**WORK REQUIRED**
The output should be all lines of the entries below in which the word "true" occurs.

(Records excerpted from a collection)
(* ===== verification/Sds.v ===== *)
(** * sds.c: dynamic strings

    [sdshdr] models an allocated sds string: the type in its flags, the [len] and
    [alloc] fields of the header, which are truncated to the width of the type, and
    the bytes of the buffer, terminator and free space included. Writes outside the
    buffer are [None]. [sds_ok s c] says that [s] is well-formed and holds the bytes
    [c]; the other components work with these bytes ([sds]). *)

From S2P Require Import Prelude.

Definition sds := list Z.

(** [memcmp] on the first [n] bytes; the C library fixes only the sign, here it is
    the difference of the first two bytes that differ. *)
Fixpoint memcmp (s1 s2 : list Z) (n : nat) : Z :=
  match n, s1, s2 with
  | S n, a :: s1, b :: s2 => if a =? b then memcmp s1 s2 n else a - b
  | _, _, _ => 0
  end.

Definition sdslen (s : sds) : Z := Z.of_nat (length s).

Definition sdscmp (s1 s2 : sds) : Z :=
  let l1 := sdslen s1 in
  let l2 := sdslen s2 in
  let minlen := if l1 <? l2 then l1 else l2 in
  let cmp := memcmp s1 s2 (Z.to_nat minlen) in
  if cmp =? 0 then s32 (u64 (l1 - l2)) else cmp.

(** ** The order of [sdscmp]

    [lexcmp] is the lexicographic order. [sdscmp] returns the difference of two
    lengths as an [int]: it is this order on strings of less than 2^31 bytes. *)

Definition lexcmp (s1 s2 : sds) : Z :=
  let l1 := sdslen s1 in
  let l2 := sdslen s2 in
  let minlen := if l1 <? l2 then l1 else l2 in
  let cmp := memcmp s1 s2 (Z.to_nat minlen) in
  if cmp =? 0 then l1 - l2 else cmp.
Lemma splitargs_loop_roundtrip fuel args vector :
  Forall (Forall is_byte) args -> (length args < fuel)%nat ->
  splitargs_loop fuel (sdsjoinsds (map (sdscatrepr []) args) [32]) vector = Some (Some (vector ++ args)) /\
  splitargs_loop fuel ([32] ++ sdsjoinsds (map (sdscatrepr []) args) [32]) vector = Some (Some (vector ++ args)).
Proof.
  intros Hb. revert fuel vector. induction Hb as [|a args Ha Hb IH]; intros fuel vector Hf.
  { destruct fuel; [cbn in Hf; lia|]. rewrite app_nil_r. done. }
  destruct fuel as [|fuel]; [cbn in Hf; lia|]. cbn [map]. rewrite sdsjoinsds_cons.
  set (rest := match map (sdscatrepr []) args with [] => [] | _ => _ end).
  assert (Hrest : peek rest 0 = 0 \/ isspace (peek rest 0) = true).
  { unfold rest. destruct args; [by left|by right]. }
  assert (Hw : skip_blanks ([32] ++ sdscatrepr [] a ++ rest) = sdscatrepr [] a ++ rest) by reflexivity.
  assert (Hw' : skip_blanks (sdscatrepr [] a ++ rest) = sdscatrepr [] a ++ rest) by reflexivity.
  assert (Htok : token_loop (S (length (sdscatrepr [] a ++ rest))) Plain [] (sdscatrepr [] a ++ rest) = Some (Some (a, rest))).
  { apply token_loop_quoted; [done..|]. rewrite length_app. unfold sdscatrepr. cbn [length app].
    rewrite length_app. pose proof (length_reprs a). cbn [length]. lia. }
  assert (Hpk : (peek (sdscatrepr [] a ++ rest) 0 =? 0) = false) by reflexivity.
  assert (Hgo : splitargs_loop fuel rest (vector ++ [a]) = Some (Some (vector ++ a :: args))).
  { destruct (IH fuel (vector ++ [a])) as [I1 I2]; [cbn in Hf; lia|].
    rewrite <-!app_assoc in I1, I2. unfold rest. destruct args; [exact I1|exact I2]. }
  split; cbn [splitargs_loop]; rewrite ?Hw, ?Hw', Hpk, Htok; mred; exact Hgo.
Qed.
(** The list with a new node, from its links and its records. *)
Lemma insert_assemble h h6 z P Q x lv sc e : let X := SNode x lv sc e in
  is_zsl h z (P ++ Q) -> (1 <= lv <= zlevel z)%nat -> x ∉ header z :: (sp <$> (P ++ Q)) ->
  (e ∉ se <$> P ++ Q) -> short e -> Z.of_nat (length (P ++ Q)) + 1 < 2 ^ 32 ->
  Forall (fun n => before sc e n = true) P -> Forall (fun n => before sc e n = false) Q ->
  links_ok h6 z (P ++ X :: Q) ->
  (forall i, (zlevel z <= i < ZSKIPLIST_MAXLEVEL)%nat -> get_level h6 (header z) i = get_level h (header z) i) ->
  info h6 x = Some (Some e, sc, sp <$> last P, lv) ->
  (forall q, q <> x -> Some q <> (sp <$> head Q) -> info h6 q = info h q) ->
  (forall n Q', Q = n :: Q' -> info h6 (sp n) = Some (Some (se n), ss n, Some x, sh n)) ->
  is_zsl h6 (Zsl (header z) (sp <$> last (P ++ X :: Q)) (u64 (zlength z + 1)) (zlevel z)) (P ++ X :: Q).
Proof.
  intros X Hz Hlv Hxn He Hse Hlen HP HQ Hlinks6 Hhi Hx6 Ho6 Hq6.
  assert (Hlen' : length (P ++ X :: Q) = S (length (P ++ Q))) by (rewrite !length_app; cbn; lia).
  split; cbn [header tail zlength zlevel].
  - apply NoDup_cons. pose proof (z_nodup _ _ _ Hz) as [Hh Hnd]%NoDup_cons.
    apply not_elem_of_cons in Hxn as [Hxh Hxp]. rewrite fmap_app in *. cbn [fmap list_fmap sp X]. split.
    + rewrite elem_of_app, elem_of_cons in *. intros [?|[?|?]]; [tauto|congruence|tauto].
    + by apply NoDup_insert.
  - rewrite Ho6; [apply Hz|by intros Eh; apply Hxn; rewrite <-Eh; left|]. destruct Q as [|n Q']; [done|]. cbn. intros [= Eh].
    pose proof (z_nodup _ _ _ Hz) as [Hh _]%NoDup_cons. apply Hh. rewrite Eh, fmap_app, elem_of_app. right. by left.
  - by eapply backward_after.
  - intros i Hi. by apply (Hlinks6 [] (P ++ X :: Q)).
  - intros i Hi. rewrite Hhi by done. by apply (z_hhi _ _ _ Hz).
  - intros A n B i E Hi. by eapply links_ok_node.
  - pose proof (z_height _ _ _ Hz) as Hh. apply Forall_app in Hh as [? ?]. apply Forall_app. split; [done|].
    constructor; [cbn; lia|done].
  - apply Hz.
  - done.
  - rewrite (z_len _ _ _ Hz), wrapu_small by lia. lia.
  - lia.
  - apply new_node_sorted; try done. apply Hz.
  - pose proof (z_uniq _ _ _ Hz) as Hu. rewrite fmap_app in *. cbn [fmap list_fmap se X]. by apply NoDup_insert.
  - pose proof (z_short _ _ _ Hz) as [? ?]%Forall_app. apply Forall_app. by split; [|constructor].
Qed.
Lemma keyHashSlot_eq key :
  Forall is_byte key ->
  keyHashSlot key (Z.of_nat (length key)) = Some (crc16_serial (hashed_part key) mod 16384).
Proof.
  intros Hk. unfold keyHashSlot, hashed_part. set (fuel := S _).
  assert (Hwhole : (k ← rd key 0 (Z.of_nat (length key)); h ← crc16 k; Some (Z.land h 16383)) =
    Some (crc16_serial key mod 16384)).
  { assert (E : rd key 0 (Z.of_nat (length key)) = Some key).
    { apply rd_Some. rewrite drop_0, Nat2Z.id, take_ge by lia. split_and!; lia || done. }
    rewrite E. mred. by apply slot_of. }
  rewrite Hwhole. assert (Hfuel : (length key < fuel)%nat) by (unfold fuel; lia). clearbody fuel.
  pose proof (find_char_spec fuel [] key (chr "{") _ 0 eq_refl eq_refl Hfuel) as E1. cbn [app] in E1. rewrite E1. mred.
  destruct (cut (chr "{") key) as [a [r|]] eqn:Ecut; cbn [fst snd].
  2:{ apply cut_none in Ecut as <-. by rewrite Z.eqb_refl. }
  apply cut_some in Ecut. pose proof Ecut as Elen. apply (f_equal length) in Elen. rewrite length_app in Elen. cbn [length] in Elen.
  rewrite (proj2 (Z.eqb_neq _ _)) by lia.
  pose proof (find_char_spec fuel (a ++ [chr "{"]) r (chr "}") (Z.of_nat (length key)) (Z.of_nat (length a) + 1)) as E2.
  rewrite <-app_assoc in E2. cbn [app] in E2. rewrite <-Ecut in E2. rewrite E2; [mred|done| |lia].
  2:{ rewrite length_app. cbn. lia. }
  destruct (cut (chr "}") r) as [t o] eqn:Ecut2. cbn [fst]. rewrite !length_app. cbn [length].
  destruct o as [b|].
  2:{ apply cut_none in Ecut2 as <-. rewrite (proj2 (Z.eqb_eq _ _)) by lia. done. }
  apply cut_some in Ecut2. pose proof Ecut2 as Elen2. apply (f_equal length) in Elen2. rewrite length_app in Elen2. cbn [length] in Elen2.
  rewrite (proj2 (Z.eqb_neq (Z.of_nat (length a + 1 + length t)) (Z.of_nat (length key)))) by lia. cbn [orb].
  case_bool_decide as Ht.
  - subst t. cbn [length]. rewrite (proj2 (Z.eqb_eq _ _)) by lia. done.
  - assert (length t <> 0)%nat by (by destruct t). rewrite (proj2 (Z.eqb_neq _ _)) by lia.
    assert (E : rd key (Z.of_nat (length a) + 1) (Z.of_nat (length a + 1 + length t) - Z.of_nat (length a) - 1) = Some t).
    { apply rd_Some. split_and!; try lia.
      replace (Z.to_nat (Z.of_nat (length a) + 1)) with (length (a ++ [chr "{"])) by (rewrite length_app; cbn; lia).
      replace (Z.to_nat _) with (length t) by lia.
      replace key with ((a ++ [chr "{"]) ++ t ++ chr "}" :: b) by (rewrite Ecut, Ecut2, <-app_assoc; done).
      by rewrite drop_app_length, take_app_length. }
    rewrite E. mred. apply slot_of. rewrite Ecut, Ecut2 in Hk. rewrite !Forall_app, !Forall_cons, Forall_app in Hk. apply Hk.
Qed.
(* ===== verification/Lzf.v ===== *)
(** * lzf_c.c and lzf_d.c

    The LZF compressor and decompressor, compiled as the defaults of lzfP.h say
    ([HLOG] 16, [VERY_FAST], no [INIT_HTAB], [CHECK_INPUT], offsets in the hash table,
    unaligned 16-bit reads). Pointers are offsets in their buffers; every access is
    checked against the buffer. The hash table lives on the stack and is not
    initialised: its initial contents are an argument. *)

From S2P Require Import Prelude Bits.

(** ** Compression *)

Definition HSIZE : Z := Z.shiftl 1 16.
Definition MAX_LIT : Z := Z.shiftl 1 5.
Definition MAX_OFF : Z := Z.shiftl 1 13.
Definition MAX_REF : Z := Z.shiftl 1 8 + Z.shiftl 1 3.

Definition FRST (inp : list Z) (p : Z) : option Z :=
  a ← rd1 inp p; b ← rd1 inp (p + 1); Some (Z.lor (Z.shiftl a 8) b).
Definition NEXT (v : Z) (inp : list Z) (p : Z) : option Z :=
  c ← rd1 inp (p + 2); Some (Z.lor (u32 (Z.shiftl v 8)) c).
Definition IDX (h : Z) : Z := Z.land (u32 (Z.shiftr h 8 - h * 5)) (HSIZE - 1).

(** [ref = *hslot + in_data; *hslot = ip - in_data]. *)
Definition hslot_swap (htab : list Z) (i ip : Z) : option (Z * list Z) :=
  r ← rd1 htab i; Some (r, <[Z.to_nat i := u32 ip]> htab).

**OUTPUT BELOW**
  assert (Hrest : peek rest 0 = 0 \/ isspace (peek rest 0) = true).
  Forall (fun n => before sc e n = true) P -> Forall (fun n => before sc e n = false) Q ->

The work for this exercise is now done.